Otras veces, seguían el rastro de los objetivos durante meses. Las primeras
veces que vio a un dron Predator soltar su carga letal -la cámara acercándose,
el láser fijándose, una columna de humo elevándose por encima del terreno
calcinado donde el misil impactaba- le pareció surrealista, me dijo. Pero
también le pareció sobrecogedor. A menudo experimentaba una oleada de
adrenalina, mientras los analistas de la sala se chocaban los cinco.
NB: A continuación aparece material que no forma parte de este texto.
Lemma casts_snd n i hosts : (casts n i hosts).*2 = omap (slot_of n i) hosts.
Proof. unfold casts. induction hosts as [|v l IH]; simpl; [done|]. destruct (slot_of n i v); simpl; [f_equal|]; exact IH. Qed.
Lemma casts_keys n i hosts : NoDup hosts → NoDup (casts n i hosts).*1.
Proof.
  intros Hn. assert ((casts n i hosts).*1 `sublist_of` hosts) as Hs; [|by eapply sublist_NoDup].
  unfold casts. clear Hn. induction hosts as [|v l IH]; simpl; [constructor|].
  destruct (slot_of n i v); simpl; by constructor.
Qed.
Lemma elem_of_casts n i hosts v s : (v, s) ∈ casts n i hosts ↔ v ∈ hosts ∧ slot_of n i v = Some s.
Proof.
  unfold casts. rewrite list_elem_of_omap. split.
  - intros (w&Hw&E). destruct (slot_of n i w) eqn:Es; simplify_eq/=. done.
  - intros [Hv Hs]. exists v. by rewrite Hs.
Qed.

(** The slots the plan reads at an index are those its voters bring. *)
Lemma plan_slots n i (l : list (HostId * list SlotReport)) :
  (∀ v rs, (v, rs) ∈ l → reports n !! v = Some rs ∧ v ≠ id n ∧ NoDup (map sr_index rs)) →
  map sr_slot (filter (λ r, sr_index r = i) (concat l.*2)) = omap (slot_of n i) l.*1.
Proof.
  induction l as [|[v rs] l IH]; intros Hl; [done|]. change (concat ((v, rs) :: l).*2) with (rs ++ concat l.*2).
  rewrite filter_app, map_app, IH by set_solver.
  change (omap (slot_of n i) ((v, rs) :: l).*1)
    with (match slot_of n i v with Some s => s :: omap (slot_of n i) l.*1 | None => omap (slot_of n i) l.*1 end).
  destruct (Hl v rs) as (Hr&Hv&Hn); [set_solver|]. rewrite filter_find by done.
  assert (slot_of n i v = sr_slot <$> List.find (λ r, sr_index r =? i) rs) as ->.
  { unfold slot_of. by rewrite (proj2 (N.eqb_neq v (id n))), Hr by done. }
  by destruct (List.find _ rs).
Qed.

(** C38. What the fast track chose survives its leader: when a fast quorum of the voters cast one command
    at an index in a term, any later election won by a majority that has seen no later ballot there plans to
    re-propose exactly that command, whichever voters it heard. *)
Theorem fast_choice_recovered n (F : gset HostId) i t e :
  vc_joint (effective_config n) = None → NoDup (vc_voters (effective_config n)) →
  small (len (vc_voters (effective_config n))) →
  votes n ⊆ list_to_set (vc_voters (effective_config n)) → is_majority n (votes n) = true →
  id n ∈ votes n → dom (reports n) ⊆ votes n ∖ {[ id n ]} →
  (∀ v rs, reports n !! v = Some rs → NoDup (map sr_index rs)) → last_log_index n < i →
  F ⊆ list_to_set (vc_voters (effective_config n)) →
  fast_quorum (len (vc_voters (effective_config n))) ≤ N.of_nat (size F) →
  (∀ v, v ∈ F → v ∈ votes n → slot_of n i v = Some (mkWindowSlot t true e)) →
  (∀ v s, v ∈ votes n → slot_of n i v = Some s → ballot_leb (ballot s) (t, false) = true) →
  rc_decided (plan_recovery n) !! i = Some (e, true).
Proof.
  intros Hj Hnd Hsm HV Hm Hid Hdom Hrs Hi HF Hf Hvote Htop.
  set (hosts := id n :: bt_keys (reports n)).
  assert (∀ v, v ∈ bt_keys (reports n) → v ∈ votes n ∧ v ≠ id n) as Hkeys.
  { intros v ([w rs]&->&Hw%elem_of_bt_list)%list_elem_of_fmap. simpl.
    assert (w ∈ dom (reports n)) as Hd by (by apply elem_of_dom_2 in Hw). set_solver. }
  assert (NoDup hosts) as Hnh.
  { constructor; [|apply NoDup_bt_keys]. intros H. by apply Hkeys in H as []. }
  assert (recovered_value n (casts n i hosts).*2 (N.of_nat (size (votes n))) = Some (e, true)) as Hrec.
  { apply (recovered_value_fast n (casts n i hosts) (votes n) F t e); try done.
    - by apply casts_keys.
    - intros v s [Hv _]%elem_of_casts. apply elem_of_cons in Hv as [->|Hv]; [done|]. by apply Hkeys.
    - unfold is_majority, config_majority in Hm. by apply andb_true_iff in Hm as [].
    - intros v HvF Hv. apply elem_of_casts. split; [|by apply Hvote].
      destruct (decide (v = id n)) as [->|Hne]; [by left|]. right.
      specialize (Hvote v HvF Hv). unfold slot_of in Hvote. rewrite (proj2 (N.eqb_neq _ _)) in Hvote by done.
      destruct (reports n !! v) as [rs|] eqn:Er; [|done].
      apply (list_elem_of_fmap_2 fst (bt_list (reports n)) (v, rs)). by apply elem_of_bt_list.
    - intros v s [Hv Hs]%elem_of_casts. apply (Htop v); [|done].
      apply elem_of_cons in Hv as [->|Hv]; [done|]. by apply Hkeys. }
  unfold plan_recovery. destruct (match checked_add _ _ with Some _ => _ | None => _ end) as [next last_].
  cbn [rc_decided]. rewrite lookup_omap. match goal with |- context [foldl _ ∅ ?l] => set (rs := l) end.
  assert (map sr_slot (filter (λ r, sr_index r = i) rs) = (casts n i hosts).*2) as Hcasts.
  { subst rs hosts. rewrite casts_snd, filter_app, map_app. cbn [omap list_omap].
    assert (map sr_slot (filter (λ r, sr_index r = i) (window_above n (last_log_index n))) = option_list (slot_of n i (id n))) as ->.
    { unfold window_above. rewrite list_filter_filter_l; [|unfold sat_add; lia].
      rewrite filter_find. 2:{ unfold window_reports. rewrite map_map. apply NoDup_bt_keys. }
      unfold slot_of. rewrite N.eqb_refl, <- find_window_reports. by destruct (List.find _ _). }
    rewrite list_filter_filter_l by lia. unfold bt_values. rewrite (plan_slots n i (bt_list (reports n))).
    - by destruct (slot_of n i (id n)).
    - intros v vs Hv. pose proof Hv as Hl%elem_of_bt_list. split_and!; [done| |by apply (Hrs v)].
      apply Hkeys. by apply (list_elem_of_fmap_2 fst (bt_list (reports n)) (v, vs)). }
  pose proof (reported_slots rs ∅ i) as Hslots. rewrite Hcasts, lookup_empty in Hslots.
  destruct (foldl _ ∅ rs !! i) as [slots|]; cbn [default from_option app] in Hslots; by rewrite <- Hslots in Hrec.
Qed.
El camino recorrido por Aaron hasta llegar al programa de aviones no
tripulados fue inusual. Creció en Lexington, Massachusetts, en un hogar en el
que la carne roja y los videojuegos violentos estaban prohibidos. Sus padres
eran antiguos hippies que se manifestaron contra la guerra de Vietnam en los años
sesenta. Pero Aaron veneraba a su abuelo, un hombre tranquilo e imperturbable
que sirvió en la Segunda Guerra Mundial. A Aaron le gustaba también la
exploración y las pruebas de fortaleza: el senderismo y los paseos por los
bosques de Maine, donde su familia pasaba las vacaciones todos los veranos, y
la lucha libre, un deporte cuya exigencia de disciplina marcial le cautivaba.
Aaron asistió al College of William & Mary, en Virginia, donde se licenció
en historia, especializándose en asuntos comerciales. Atleta dotado, con un
aire de independencia y aventura, era una figura carismática en el campus. Un
verano viajó solo a Alaska para trabajar como marinero en un barco pesquero.